On Thursday, 15 Republican House members and one Democrat wrote to NASA Administrator Charles Bolden demanding answers and warning “we will do everything in our power in Congress, including legislation to prevent funding of the transfer, to stop this wasteful decision” to give New York City the piece of space exploration history.

Its rightful place, they argued, was Houston’s Johnson Space Center, “the operational center of every US human space mission since June 1965.”

“The first word spoken on the moon landing was ‘Houston’, not New York City,” said Republican Rep. Ted Poe in a statement.

“NASA and the Johnson Space Center have been the home base for space exploration for decades. It defies logic for a shuttle to go to New York City, a place with no connection to NASA. It’s like putting the Statue of Liberty in Omaha.”

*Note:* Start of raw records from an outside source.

(** [req.body] of POST /api/chat; [None] is an absent field. *)
Record ChatBody : Type := mkChatBody {
  body_message : option string;
  body_sessionId : option string;
  body_streaming : option bool
}.

(** The calls the handler makes, in the order it makes them. *)
Inductive Event : Type :=
| Saved (m : Message)                   (* saveMessage resolved with m *)
| HistoryRead (sessionId : string)      (* getConversationHistory resolved *)
| ModelInvoke (messages : list BaseMessage)   (* chatModel.invoke called *)
| ModelInvokeDone (content : string)          (* ... and resolved *)
| ModelStream (messages : list BaseMessage)   (* chatModel.stream called *)
| StreamChunk (content : string)              (* a chunk was pulled *)
| StreamDone                                  (* the iterator is exhausted *)
| ModelFailed                                 (* the call or a pull threw *)
| ResStatus (code : Z)
| ResJson (o : object)
| ResSetHeader (name val : string)
| ResWrite (chunk : string)
| ResEnd
| ConsoleError (label : string).

Record World : Type := mkWorld {
  db : Db;
  log : list Event
}.

(** State over [World] with exceptions. *)
Definition M (A : Type) : Type := World -> Result A * World.

Definition ret {A} (a : A) : M A := fun w => (Ok a, w).

Definition bind {A B} (c : M A) (k : A -> M B) : M B :=
  fun w =>
    match c w with
    | (Ok a, w') => k a w'
    | (Throw e, w') => (Throw e, w')
    end.

Definition throw {A} (e : Thrown) : M A := fun w => (Throw e, w).

Definition try_catch {A} (c : M A) (handler : Thrown -> M A) : M A :=
  fun w =>
    match c w with
    | (Ok a, w') => (Ok a, w')
    | (Throw e, w') => handler e w'
    end.

Definition emit (e : Event) : M unit :=
  fun w => (Ok tt, mkWorld (db w) (log w ++ [e])).

(** A call into database.ts, run on the store of the world. *)
Definition on_db {A} (op : Db -> Result A * Db) : M A :=
  fun w => let '(r, d) := op (db w) in (r, mkWorld d (log w)).

Notation "x <- c ;; k" := (bind c (fun x => k))
  (at level 61, c at next level, right associativity).
Notation "c ;; k" := (bind c (fun _ => k))
  (at level 61, right associativity).

Definition save (now : string) (m : Message) : M Message :=
  saved <- on_db (saveMessage now m) ;;
  emit (Saved saved) ;;
  ret saved.

Definition read_history {E : SqlEngine} (sessionId : string)
    : M (list Message) :=
  history <- on_db (getConversationHistory sessionId) ;;
  emit (HistoryRead sessionId) ;;
  ret history.

(** [msg.role === "user" ? new HumanMessage(...) : new AIMessage(...)] *)
Definition to_langchain (msg : Message) : BaseMessage :=
  match role msg with
  | user => HumanMessage (content msg)
  | assistant => AIMessage (content msg)
  end.

(** [history.slice(0, -1)] *)
Definition slice_0_m1 (history : list Message) : list Message :=
  removelast history.

(** The message list handed to the model. *)
Definition langchainMessages (history : list Message) (message : string)
    : list BaseMessage :=
  map to_langchain (slice_0_m1 history) ++ [HumanMessage message].

(** [`data: ${JSON.stringify(payload)}\n\n`] *)
Definition sse (payload : object) : string :=
  "data: " ++ stringify payload ++ String newline (String newline "").

Definition content_event (content : string) : string :=
  sse [("content", JString content)].

Definition done_event : string := sse [("done", JBool true)].

(** [for await (const chunk of stream)]: accumulate and forward. *)
Fixpoint relay (chunks : list string) (ending : StreamEnding)
    (fullResponse : string) : M string :=
  match chunks with
  | [] =>
      match ending with
      | StreamCompletes => emit StreamDone ;; ret fullResponse
      | StreamFails => emit ModelFailed ;; throw UpstreamError
      end
  | content :: rest =>
      emit (StreamChunk content) ;;
      emit (ResWrite (content_event content)) ;;
      relay rest ending (fullResponse ++ content)
  end.

Definition call_stream (chatModel : ChatModel)
    (messages : list BaseMessage) : M string :=
  emit (ModelStream messages) ;;
  match stream chatModel messages with
  | StreamRejects => emit ModelFailed ;; throw UpstreamError
  | StreamYields chunks ending => relay chunks ending ""
  end.

Definition call_invoke (chatModel : ChatModel)
    (messages : list BaseMessage) : M string :=
  emit (ModelInvoke messages) ;;
  match invoke chatModel messages with
  | InvokeRejects => emit ModelFailed ;; throw UpstreamError
  | InvokeReturns content => emit (ModelInvokeDone content) ;; ret content
  end.

(** [!message] *)
Definition falsy (message : option string) : bool :=
  match message with
  | None => true
  | Some s => String.eqb s ""
  end.

Definition text (message : option string) : string :=
  match message with
  | None => ""
  | Some s => s
  end.

Definition DEFAULT_SESSION : string := "default".

(** [app.post("/api/chat", ...)].  [now_user] and [now_reply] are what
    CURRENT_TIMESTAMP reads at the two INSERTs. *)
Definition chat {E : SqlEngine} (chatModel : ChatModel)
    (now_user now_reply : string) (body : ChatBody) : M unit :=
  try_catch
    (let message := body_message body in
     let sessionId :=
       match body_sessionId body with
       | Some s => s
       | None => DEFAULT_SESSION
       end in
     if falsy message then
       emit (ResStatus 400) ;;
       emit (ResJson [("error", JString "Message is required")])
     else
       let message := text message in
       save now_user (mkMessage None sessionId user message None) ;;
       history <- read_history sessionId ;;
       let messages := langchainMessages history message in
       match body_streaming body with
       | Some true =>
           emit (ResSetHeader "Content-Type" "text/event-stream") ;;
           emit (ResSetHeader "Cache-Control" "no-cache") ;;
           emit (ResSetHeader "Connection" "keep-alive") ;;
           fullResponse <- call_stream chatModel messages ;;
           save now_reply
                (mkMessage None sessionId assistant fullResponse None) ;;
           emit (ResWrite done_event) ;;
           emit ResEnd
       | _ =>
           assistantMessage <- call_invoke chatModel messages ;;
           save now_reply
                (mkMessage None sessionId assistant assistantMessage None) ;;
           emit (ResJson [("message", JString assistantMessage)])
       end)
    (fun _ =>
       emit (ConsoleError "Error in chat endpoint:") ;;
       emit (ResStatus 500) ;;
       emit (ResJson [("error", JString "Internal server error")])).

(** One request against a store, from an empty log. *)
Definition handle {E : SqlEngine} (chatModel : ChatModel)
    (now_user now_reply : string) (body : ChatBody) (store : Db)
    : Db * list Event :=
  let w := snd (chat chatModel now_user now_reply body (mkWorld store [])) in
  (db w, log w).

End Server.

(** ** Reading the event stream back

    What a client does with one event of the stream: drop the [data: ]
    prefix, parse the JSON text, take the [content] field. *)

Module SseClient.
Import Json Server.

Fixpoint strip_prefix (p s : string) : option string :=
  match p with
  | EmptyString => Some s
  | String a p' =>
      match s with
      | String b s' => if Ascii.eqb a b then strip_prefix p' s' else None
      | EmptyString => None
      end
  end.

Definition hex_value (c : ascii) : option N :=
  let n := N_of_ascii c in
  if ((48 <=? n) && (n <=? 57))%N then Some (n - 48)%N
  else if ((97 <=? n) && (n <=? 102))%N then Some (n - 87)%N
  else if ((65 <=? n) && (n <=? 70))%N then Some (n - 55)%N
  else None.

(** The character a two-character escape stands for. *)
Definition unescape_simple (e : ascii) : option ascii :=
  if Ascii.eqb e "b" then Some "008"%char
  else if Ascii.eqb e "t" then Some "009"%char
  else if Ascii.eqb e "n" then Some "010"%char
  else if Ascii.eqb e "f" then Some "012"%char
  else if Ascii.eqb e "r" then Some "013"%char
  else if Ascii.eqb e dquote then Some dquote
  else if Ascii.eqb e backslash then Some backslash
  else if Ascii.eqb e "/" then Some "/"%char
  else None.

Definition cons_char (c : ascii) (r : option (string * string))
    : option (string * string) :=
  match r with
  | Some (str, tail) => Some (String c str, tail)
  | None => None
  end.

(** A JSON string literal after its opening quote: the string it denotes
    and the text after the closing quote. *)
Fixpoint parse_string_body (s : string) : option (string * string) :=
  match s with
  | EmptyString => None
  | String c rest =>
      if Ascii.eqb c dquote then Some ("", rest)
      else if Ascii.eqb c backslash then
        match rest with
        | EmptyString => None
        | String e rest' =>
            if Ascii.eqb e "u" then
              match rest' with
              | String h1 (String h2 (String h3 (String h4 rest''))) =>
                  match hex_value h1, hex_value h2,
                        hex_value h3, hex_value h4 with
                  | Some 0%N, Some 0%N, Some a, Some b =>
                      cons_char (ascii_of_N (16 * a + b))
                                (parse_string_body rest'')
                  | _, _, _, _ => None
                  end
              | _ => None
              end
            else
              match unescape_simple e with
              | Some ch => cons_char ch (parse_string_body rest')
              | None => None
              end
        end
      else if (N_of_ascii c <? 32)%N then None
      else cons_char c (parse_string_body rest)
  end.


End SseClient.

(** ** The other routes of the Express server *)

Module Routes.
Import Database Server.

(** The object a route hands to [res.json]. *)
Inductive Payload : Type :=
| HistoryPayload (history : list Message)     (* { history } *)
| SessionsPayload (sessions : list string)    (* { sessions } *)
| SuccessPayload                              (* { success: true } *)
| StatusPayload (status : string)             (* { status: "OK" } *)
| ErrorPayload (error : string).              (* { error: "..." } *)

(** What a route does with [res] and the console: the status it sets (200
    when it sets none), the body, and the label of [console.error] when the
    catch block ran. *)
Record Reply : Type := mkReply {
  reply_status : Z;
  reply_body : Payload;
  reply_logged : option string
}.

Definition ok (body : Payload) : Reply := mkReply 200 body None.

(** [console.error(label, error); res.status(500).json({ error: "Internal
    server error" })] *)
Definition internal_error (label : string) : Reply :=
  mkReply 500 (ErrorPayload "Internal server error") (Some label).

(** [app.get("/api/history/:sessionId", ...)] *)
Definition get_history {E : SqlEngine} (sessionId : string) (store : Db)
    : Reply * Db :=
  match getConversationHistory sessionId store with
  | (Ok history, store') => (ok (HistoryPayload history), store')
  | (Throw _, store') => (internal_error "Error fetching history:", store')
  end.

(** [app.get("/api/sessions", ...)] *)
Definition get_sessions (store : Db) : Reply * Db :=
  match getAllSessions store with
  | (Ok sessions, store') => (ok (SessionsPayload sessions), store')
  | (Throw _, store') => (internal_error "Error fetching sessions:", store')
  end.

(** [app.post("/api/sessions", ...)]; [sessionId] is the field of the body,
    [None] when absent, and [now] what CURRENT_TIMESTAMP reads at the
    INSERT. *)
Definition post_sessions (now : string) (sessionId : option string)
    (store : Db) : Reply * Db :=
  if falsy sessionId then
    (mkReply 400 (ErrorPayload "Session ID is required") None, store)
  else
    match createSession now (text sessionId) store with
    | (Ok _, store') => (ok SuccessPayload, store')
    | (Throw _, store') => (internal_error "Error creating session:", store')
    end.

(** [app.delete("/api/sessions/:sessionId", ...)] *)
Definition delete_session (sessionId : string) (store : Db) : Reply * Db :=
  match deleteSession sessionId store with
  | (Ok _, store') => (ok SuccessPayload, store')
  | (Throw _, store') => (internal_error "Error deleting session:", store')
  end.

(** [app.get("/api/health", ...)] *)
Definition get_health (store : Db) : Reply * Db :=
  (ok (StatusPayload "OK"), store).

Poe was joined by his Republican colleagues Pete Olson, Michael Burgess, Joe Barton, Pete Sessions, Randy Neugebauer, Sam Johnson, John Carter, John Culberson, Kevin Brady, Ron Paul, Michael McCaul, Lamar Smith, Louie Gohmert and Blake Farenthold and Democrat Gene Green in signing the letter.

In the letter they said having three shuttles on the East Coast and one on the West Coast did not make “geographic sense” and asked Bolden, “Wouldn’t a more central location ensure that the highest number of Americans would be able to visit?”

The surviving family members of the deadly Columbia and Challenger shuttle accidents were quick to note Tuesday that all of the astronauts killed in those incidents were Houston residents. They called themselves “heartbroken” that the Texas city was left with only the promise of a few accessories to put on display.

“Home is where the heart is, and Houston has served as the heart of the space shuttle program since its inception nearly four decades ago,” the families said in a statement.

The Intrepid Museum, housed on an aircraft carrier docked on Manhattan’s West Side, said it would make a good home for the Enterprise.

“We are excited and honored to have been chosen as a home for the Enterprise, and to help perpetuate the legacy of one of our country’s greatest technological achievements,” museum president Susan Marenoff-Zausner said in a statement.

“On behalf of everyone at the Intrepid, our thanks go out to NASA for recognizing that New York City will be a great home for her.”